● **EXERCISE PROMPT**
Needed from the entries below: every line that holds the word "Some".
(Beginning of INPUT DATA)
(* ===== verification/BufferInts.v ===== *)
(** Integers in the bytes of a Buffer: the methods that read and write them,
    of one to six bytes, signed and unsigned, in both byte orders, and those of
    fixed width.  The methods for floating-point numbers, which use logarithms
    (module 145), are not modelled. *)

From Stdlib Require Import ZArith Lia List Bool.
From stdpp Require Import base list list_numbers tactics.
From S2P Require Import Prelude Int32 Buffers.

(** ** Arithmetic on what is read *)

(** [undefined] in the bit operations, and in sums and products ([NaN], [None]). *)
Definition bits (x : option Z) : Z := default 0 x.
Definition add_mul (val x : option Z) (mul : Z) : option Z :=
  match val, x with Some v, Some x => Some (v + x * mul) | _, _ => None end.
Definition plus (x y : option Z) : option Z := match x, y with Some x, Some y => Some (x + y) | _, _ => None end.

(** [a >>> n]. *)
Definition ushr (a n : Z) : Z := Z.shiftr (to_uint32 a) (n mod 32).

(** ** Reading *)

Definition checkOffset (offset ext length : Z) : res unit :=
  if offset <? 0 then Err RangeError else if length <? offset + ext then Err RangeError else Ok tt.

Definition asserted (noAssert : bool) (check : res unit) : res unit := if noAssert then Ok tt else check.

(** More than six bytes are beyond the integers that a double holds exactly. *)
Definition exact {A} (byteLength : Z) (k : res A) : res A := if 6 <? byteLength then Err Unsupported else k.

(** [while (++i < byteLength && (mul *= 0x100)) val += this[offset + i] * mul] *)
Fixpoint read_le (fuel : nat) (st : store) (this : buffer) (offset byteLength i mul : Z) (val : option Z) : option Z * Z :=
  match fuel with
  | O => (val, mul)
  | S fuel =>
      let i := i + 1 in
      if i <? byteLength then
        let mul := mul * 256 in
        read_le fuel st this offset byteLength i mul (add_mul val (get st this (offset + i)) mul)
      else (val, mul)
  end.

(** [while (i > 0 && (mul *= 0x100)) val += this[offset + --i] * mul] *)
Fixpoint read_be (fuel : nat) (st : store) (this : buffer) (offset i mul : Z) (val : option Z) : option Z * Z :=
  match fuel with
  | O => (val, mul)
  | S fuel =>
      if 0 <? i then
        let mul := mul * 256 in
        let i := i - 1 in
        read_be fuel st this offset i mul (add_mul val (get st this (offset + i)) mul)
      else (val, mul)
  end.
(** ** Strings and code points *)

Lemma scalars_scalar s : Forall is_unit s -> Forall scalar (scalars s).
Proof.
  intros Hs. remember (length s) as n eqn:Hn. assert (length s <= n)%nat as Hle by lia. clear Hn. revert s Hs Hle.
  induction n as [|n IH]; intros [|c s] Hs Hle; cbn [scalars]; try (by constructor); cbn in Hle; [lia|].
  apply Forall_cons_iff in Hs as [Hc Hs]. unfold is_unit in Hc.
  assert (scalar 65533) by (split; [lia | done]).
  assert (is_lead c = false -> scalar (if is_trail c then 65533 else c)) as Hone.
  { intros E. destruct (is_trail c) eqn:E'; [done|]. split; [lia|]. revert E E'. unfold is_lead, is_trail, is_surrogate. lia. }
  destruct (is_lead c) eqn:E; [|constructor; [by apply Hone | apply IH; [done | lia]]].
  destruct s as [|d s]; [by repeat constructor|].
  destruct (is_trail d) eqn:E'; constructor; try done; [| |by apply IH; [|lia]].
  - revert E E'. unfold is_lead, is_trail, scalar, is_surrogate. lia.
  - apply IH; [by apply Forall_cons_iff in Hs as [_ Hs] | cbn in Hle; lia].
Qed.

Lemma utf16_pair c d : is_lead c = true -> is_trail d = true -> utf16 ((c - 55296) * 1024 + (d - 56320) + 65536) = [c; d].
Proof.
  unfold is_lead, is_trail, utf16. intros Hc Hd. breflect. rewrite (proj2 (Z.ltb_ge _ _)) by lia. f_equal; [divmod|]. f_equal. divmod.
Qed.

Lemma well_formed_scalars s : well_formed s = true -> utf16_all (scalars s) = s.
Proof.
  remember (length s) as n eqn:Hn. assert (length s <= n)%nat as Hle by lia. clear Hn. revert s Hle.
  induction n as [|n IH]; intros [|c s] Hle H; cbn [well_formed] in H; try done; cbn in Hle; [lia|].
  cbn [scalars]. destruct (is_surrogate c) eqn:Es.
  - destruct s as [|d s]; [done|]. apply andb_true_iff in H as [[Hc Hd]%andb_true_iff H]. rewrite Hc, Hd.
    unfold utf16_all. cbn [map List.concat]. rewrite utf16_pair by done. cbn [app]. do 2 f_equal. apply IH; [cbn in Hle; lia | done].
  - destruct (not_surrogate c Es) as [-> ->]. apply andb_true_iff in H as [Hr H]. unfold utf16_all. cbn [map List.concat].
    unfold utf16 at 1. rewrite (proj2 (Z.ltb_lt _ _)) by lia. cbn [app]. f_equal. apply IH; [lia | done].
Qed.

Lemma well_formed_seen s : well_formed s = true -> seen s = s /\ Forall is_unit s.
Proof.
  intros H. enough (ends_two_leads s = false /\ Forall is_unit s) as [E Hu] by (unfold seen; by rewrite E). revert H.
  remember (length s) as n eqn:Hn. assert (length s <= n)%nat as Hle by lia. clear Hn. revert s Hle.
  induction n as [|n IH]; intros [|c s] Hle H; cbn [well_formed] in H; try (split; [done | constructor]); cbn in Hle; [lia|].
  destruct (is_surrogate c) eqn:Es.
  - destruct s as [|d s]; [done|]. apply andb_true_iff in H as [[Hc Hd]%andb_true_iff H].
    destruct (IH s) as [E Hu]; [cbn in Hle; lia | done|]. assert (is_unit c /\ is_unit d) as [? ?] by (revert Hc Hd; unfold is_lead, is_trail, is_unit; lia).
    split; [|by rewrite !Forall_cons_iff].
    destruct s as [|b s]; cbn [ends_two_leads]; [revert Hd; unfold is_trail, is_lead; lia|].
    destruct s; [revert H; cbn; unfold is_surrogate, is_lead; destruct (is_lead d) eqn:E1; unfold is_lead, is_trail in *; lia | exact E].
  - apply andb_true_iff in H as [Hr H]. destruct (IH s) as [E Hu]; [lia | done|]. split; [|constructor; [unfold is_unit; lia | done]].
    destruct (not_surrogate c Es) as [Ec _]. cbn [ends_two_leads]. destruct s as [|b [|b' s]]; [done | by rewrite Ec | exact E].
Qed.
(** [slice.call(array, 0, e)], where [e] may be negative. *)
Definition slice_to (i e : Z) (array : list A) : list A :=
  zslice i (if e <? 0 then Z.max (e + zlen array) 0 else Z.min e (zlen array)) array.

(** The last argument: none, a number, or [true]. *)
Inductive from_index := NoIndex | AtIndex (idx : Z) | IsSorted.

Definition indexOf (array : list A) (item : A) (idx : from_index) : res Z :=
  let length := zlen array in
  let search i :=
    if nan item then
      let k := findIndex (slice_to i length array) nan in Ok (if 0 <=? k then k + i else -1)
    else Ok (find_up (Z.to_nat (length - i)) (fun x => strict x item) array i) in
  match idx with
  | NoIndex => search 0
  | AtIndex k => search (if 0 <=? k then k else Z.max (k + length) 0)
  | IsSorted =>
      if length =? 0 then search 0
      else k <-? sortedIndex less id array item; Ok (if strict (at_index array k) item then k else -1)
  end.

Definition lastIndexOf (array : list A) (item : A) (idx : from_index) : Z :=
  let length := match idx with
                | AtIndex k => if 0 <=? k then Z.min (k + 1) (zlen array) else k + zlen array + 1
                | _ => zlen array
                end in
  if nan item then findLastIndex (slice_to 0 length array) nan
  else find_down (Z.to_nat length) (fun x => strict x item) array.

Definition contains (obj : list A) (item : A) : bool :=
  match indexOf obj item (AtIndex 0) with Ok i => 0 <=? i | Err _ => false end.

(** ** Sets *)

(** [_.uniq]: the values pushed so far are [result]; [seen] are the computed
    values, or the last one of a sorted array. *)
Fixpoint uniq_loop (array : list A) (i : Z) (iteratee : option (A -> Z -> A)) (result seen : list A) : list A :=
  match array with
  | [] => result
  | value :: array =>
      match iteratee with
      | Some f =>
          let computed := f value i in
          if contains seen computed then uniq_loop array (i + 1) iteratee result seen
          else uniq_loop array (i + 1) iteratee (result ++ [value]) (seen ++ [computed])
      | None =>
          if contains result value then uniq_loop array (i + 1) iteratee result seen
          else uniq_loop array (i + 1) iteratee (result ++ [value]) seen
      end
  end.

Fixpoint uniq_sorted (array : list A) (i : Z) (iteratee : option (A -> Z -> A)) (result : list A) (seen : option A) : list A :=
  match array with
  | [] => result
  | value :: array =>
      let computed := match iteratee with Some f => f value i | None => value end in
      let push := (i =? 0) || negb (match seen with Some x => strict x computed | None => false end) in
      uniq_sorted array (i + 1) iteratee (if push then result ++ [value] else result) (Some computed)
  end.

Definition uniq (array : list A) (isSorted : bool) (iteratee : option (A -> Z -> A)) : list A :=
  if isSorted then uniq_sorted array 0 iteratee [] None else uniq_loop array 0 iteratee [] [].

(** [flatten(input, true, true)]: what is not an array is left out. *)
Fixpoint flatten_arrays (input : list (A + list A)) : list A :=
  match input with
  | [] => []
  | inl _ :: input => flatten_arrays input
  | inr value :: input => value ++ flatten_arrays input
  end.

Definition union (arguments : list (A + list A)) : list A := uniq (flatten_arrays arguments) false None.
(End of INPUT DATA)
● **RESULT FOR THIS TASK**
  match val, x with Some v, Some x => Some (v + x * mul) | _, _ => None end.
Definition plus (x y : option Z) : option Z := match x, y with Some x, Some y => Some (x + y) | _, _ => None end.
      | Some f =>
      let computed := match iteratee with Some f => f value i | None => value end in
      let push := (i =? 0) || negb (match seen with Some x => strict x computed | None => false end) in
      uniq_sorted array (i + 1) iteratee (if push then result ++ [value] else result) (Some computed)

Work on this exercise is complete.